In statistics, logistic regression, or logit model[1] is a regression model where the dependent variable (DV) is categorical. This article covers the case of binary dependent variables—that is, where it can take only two values, such as pass/fail, win/lose, alive/dead or healthy/sick. Cases with more than two categories are referred to as multinomial logistic regression, or, if the multiple categories are ordered, as ordinal logistic regression.[2]

在统计学中,逻辑回归,或者逻辑模型,是一个因变量(DV,dependent variable)是分类的回归模型。本文介绍了二元因变量的情况——也就是说,因变量只能取两个值,如通过/失败,获胜/失败,活着/死亡 或者 健康/生病。有两个以上分类的情况被称为多项逻辑回归,或者,如果多个分类是有序的,称为序数逻辑回归。

Logistic regression was developed by statistician David Cox in 1958.[2][3] The binary logistic model is used to estimate the probability of a binary response based on one or more predictor (or independent) variables (features). As such it is not a classification method. It could be called a qualitative response/discrete choice model in the terminology of economics.

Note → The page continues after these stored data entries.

(* ===== verification/ExceptionGuardFacts.v ===== *)
(** * Correctness of the exception guard

    Any number of exception handlers, closers and reopeners, interleaved in any
    order: at most one handler is primary, at most one runs each predecessor,
    leaving never fails, and the guard is idle again when all are done. *)

From stdpp Require Import relations.
From S2P Require Import Prelude Atomics ExceptionGuard.
Open Scope prog_scope.

(** ** Clients

    A handler enters, offers the fault to its predecessor when [chains], and
    leaves with the result of its entry ([exception_handler] and
    [uvdb_chain_previous_exception_handler] of uvdb.c).  The instrumented state
    counts the handlers that work as primary and, per type, those that are in a
    predecessor. *)

Record world := World {
  the_guard : uvdb_exception_guard;
  primaries : Z;
  predecessors : Z -> Z }.

Definition put_guard (w : world) (g : uvdb_exception_guard) : world :=
  World g (primaries w) (predecessors w).
Definition on_guard {A} (p : guard_prog A) : prog world A := lift the_guard put_guard p.
Definition move_primary (d : Z) (w : world) : world :=
  World (the_guard w) (primaries w + d) (predecessors w).
Definition move_predecessor (t d : Z) (w : world) : world :=
  World (the_guard w) (primaries w)
        (fun t' => predecessors w t' + if t' =? t then d else 0).

Inductive client :=
| Handler (exception_type : Z) (chains : bool)
| Closer
| Reopener.

Definition chain_prog (fuel : nat) (t : Z) : prog world unit :=
  let* claimed := on_guard (uvdb_exception_guard_begin_chain fuel true t) in
  if claimed =? 1
  then update (move_predecessor t 1) ;;; update (move_predecessor t (-1)) ;;;
       on_guard (uvdb_exception_guard_end_chain true t)
  else on_guard (uvdb_exception_guard_note_unhandled true).

Definition client_prog (fuel : nat) (c : client) : prog world Z :=
  match c with
  | Handler t chains =>
      let* r := on_guard (uvdb_exception_guard_enter fuel true t) in
      if decide (r = UVDB_EXCEPTION_GUARD_INVALID) then Ret 0
      else
        let primary := bool_decide (r = UVDB_EXCEPTION_GUARD_PRIMARY) in
        (if primary then update (move_primary 1) else Ret tt) ;;;
        (if chains then chain_prog fuel t else Ret tt) ;;;
        (if primary then update (move_primary (-1)) else Ret tt) ;;;
        on_guard (uvdb_exception_guard_leave true t r)
  | Closer => on_guard (uvdb_exception_guard_close true) ;;; Ret 0
  | Reopener => on_guard (uvdb_exception_guard_reopen true) ;;; Ret 0
  end.

(** ** Ghost state and invariant *)

Inductive primary_state := NotPrimary | Owned (t : Z) | Working (t : Z).
Inductive chain_state := NoChain | Claimed (t : Z) | Running (t : Z).
Record seat := Seat { admitted : bool; pst : primary_state; cst : chain_state }.
Abbreviation nobody := (Seat false NotPrimary NoChain).

Definition adm (g : seat) : Z := Z.b2z (admitted g).
Definition owned (g : seat) : Z := match pst g with NotPrimary => 0 | _ => 1 end.
Definition owns (t : Z) (g : seat) : Z :=
  match pst g with Owned t' | Working t' => Z.b2z (t' =? t) | NotPrimary => 0 end.
Definition works (g : seat) : Z := match pst g with Working _ => 1 | _ => 0 end.
Definition claims (t : Z) (g : seat) : Z :=
  match cst g with Claimed t' | Running t' => Z.b2z (t' =? t) | NoChain => 0 end.
Definition runs (t : Z) (g : seat) : Z :=
  match cst g with Running t' => Z.b2z (t' =? t) | _ => 0 end.
(** ** Appending *)

Lemma contents_append g chunk c :
  ring_inv c -> console_count c < 64 ->
  contents (append_record g chunk c) = contents c ++
    [ConsoleRecord g (next_number (console_next_sequence c)) (zlen chunk)
       (blit chunk (data (console_queue c !!! Z.to_nat (console_tail c))))].
Proof.
  intros H Hc. pose proof (inv_count _ H). pose proof (inv_head _ H).
  unfold contents, append_record. cbn [console_queue console_head console_count set_ring].
  replace (Z.to_nat (console_count c + 1)) with (S (Z.to_nat (console_count c))) by lia.
  rewrite ring_slice_snoc by done. rewrite (inv_tail _ H), Z2Nat.id by lia.
  rewrite ring_slice_insert by lia. f_equal.
  rewrite list_lookup_total_insert_eq by (rewrite (inv_slots _ H); ring_arith).
  unfold next_number, nz. do 2 f_equal. destruct (u64 (console_next_sequence c + 1) =? 0) eqn:E; [|done].
  apply Z.eqb_eq in E. by rewrite E.
Qed.

Lemma effect_append g chunk c :
  ring_inv c -> console_count c < 64 -> 1 <= zlen chunk <= 128 ->
  effect c (append_record g chunk c)
    (view c ++ [Entry g (next_number (console_next_sequence c)) chunk]) (zlen chunk)
    (next_number (console_next_sequence c)).
Proof.
  intros H Hc Hn. pose proof (inv_count _ H). pose proof (inv_head _ H).
  pose proof (contents_append g chunk c H Hc) as Ec. pose proof (ring_bytes_bound _ H) as Hbb.
  assert (Hlen : (length chunk <= 128)%nat) by (unfold zlen in Hn; lia).
  assert (Hslot : length (data (console_queue c !!! Z.to_nat (console_tail c))) = 128%nat).
  { apply (Forall_lookup_total_1 _ _ _ (inv_data _ H)). rewrite (inv_slots _ H), (inv_tail _ H). ring_arith. }
  assert (Hb : console_bytes (append_record g chunk c) = console_bytes c + zlen chunk).
  { cbn. rewrite (u32_small (zlen chunk)) by (unfold is_u32; lia). apply u32_small. unfold is_u32. lia. }
  assert (Hne : console_next_sequence (append_record g chunk c) = next_number (console_next_sequence c)).
  { cbn. unfold next_number, nz. destruct (u64 (console_next_sequence c + 1) =? 0) eqn:E; [|done].
    apply Z.eqb_eq in E. by rewrite E. }
  split; try done.
  - split; rewrite ?Ec; try apply H.
    + cbn. rewrite length_insert. apply H.
    + cbn. apply Forall_insert; [apply H|]. cbn. rewrite blit_length; lia.
    + cbn. rewrite (inv_tail _ H). ring_arith.
    + cbn. lia.
    + rewrite sizes_app, Hb, (inv_bytes _ H). cbn. lia.
    + rewrite Forall_app. split; [apply H|]. constructor; [|done]. done.
  - unfold view. rewrite Ec, fmap_app. cbn. unfold entry_of. cbn. do 3 f_equal.
    unfold zlen. by rewrite Nat2Z.id, blit_take.
  - f_equal. unfold balance. rewrite Hb. cbn [console_stats append_record set_ring]. lia.
Qed.

(** The last number given out after numbering [texts]. *)
Definition last_number (last : Z) (texts : list bytes) : Z :=
  Nat.iter (length texts) next_number last.

Lemma last_number_cons last t texts :
  last_number last (t :: texts) = last_number (next_number last) texts.
Proof. unfold last_number. cbn [length]. by rewrite Nat.iter_succ_r. Qed.

(** The C loop's chunk is the next piece. *)
Lemma chunk_split (text : bytes) :
  let k := Z.to_nat (Z.min (zlen text) UVDB_CONSOLE_RECORD_MAX) in
  take k text = take 128 text /\ drop k text = drop 128 text /\
  zlen (take 128 text) = Z.min (zlen text) UVDB_CONSOLE_RECORD_MAX.
Proof.
  cbn. unfold zlen, UVDB_CONSOLE_RECORD_MAX. rewrite length_take.
  destruct (Nat.le_ge_cases (length text) 128).
  - rewrite !take_ge, !drop_ge by lia. split_and!; lia || done.
  - replace (Z.to_nat _) with 128%nat by lia. split_and!; lia || done.
Qed.

(** What the loop has done when it leaves with [rest] unread. *)
Definition captured (g : Z) (ps : list bytes) (c : console) (text : bytes) (accepted records : Z)
    (out : console * bytes * Z * Z) : Prop :=
  let '(c', rest, accepted', records') := out in
  effect c c' (view c ++ number g (console_next_sequence c) ps) (zlen (concat ps))
    (last_number (console_next_sequence c) ps) /\
  text = concat ps ++ rest /\ accepted' = accepted + zlen (concat ps) /\
  records' = records + zlen ps /\ (rest = [] \/ console_count c' = 64).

逻辑回归由统计学家 David Cox 在 1958 年提出。二元逻辑模型用于估计二元响应的概率,基于一个或多个预测(独立)变量(特性)。因此它不是一个分类方法。在经济学术语中,它可以被称为定性反应/离散选择模型。

Logistic regression measures the relationship between the categorical dependent variable and one or more independent variables by estimating probabilities using a logistic function , which is the cumulative logistic distribution. Thus, it treats the same set of problems as probit regression using similar techniques, with the latter using a cumulative normal distribution curve instead. Equivalently, in the latent variable interpretations of these two methods, the first assumes a standard logistic distribution of errors and the second a standard normal distribution of errors.[citation needed]

逻辑回归 通过使用逻辑函数估计概率 来测量分类因变量和一个或多个独立自变量间的关系,其中逻辑函数是累计逻辑分布。因此它使用类似的技术,将一组同样的问题作为概率回归来处理,其中后者使用了累积正态分布曲线。同样,在这两种方法的潜在变量解释中,第一个假设了误差的标准对数分布,第二个假设了误差的标准正态分布。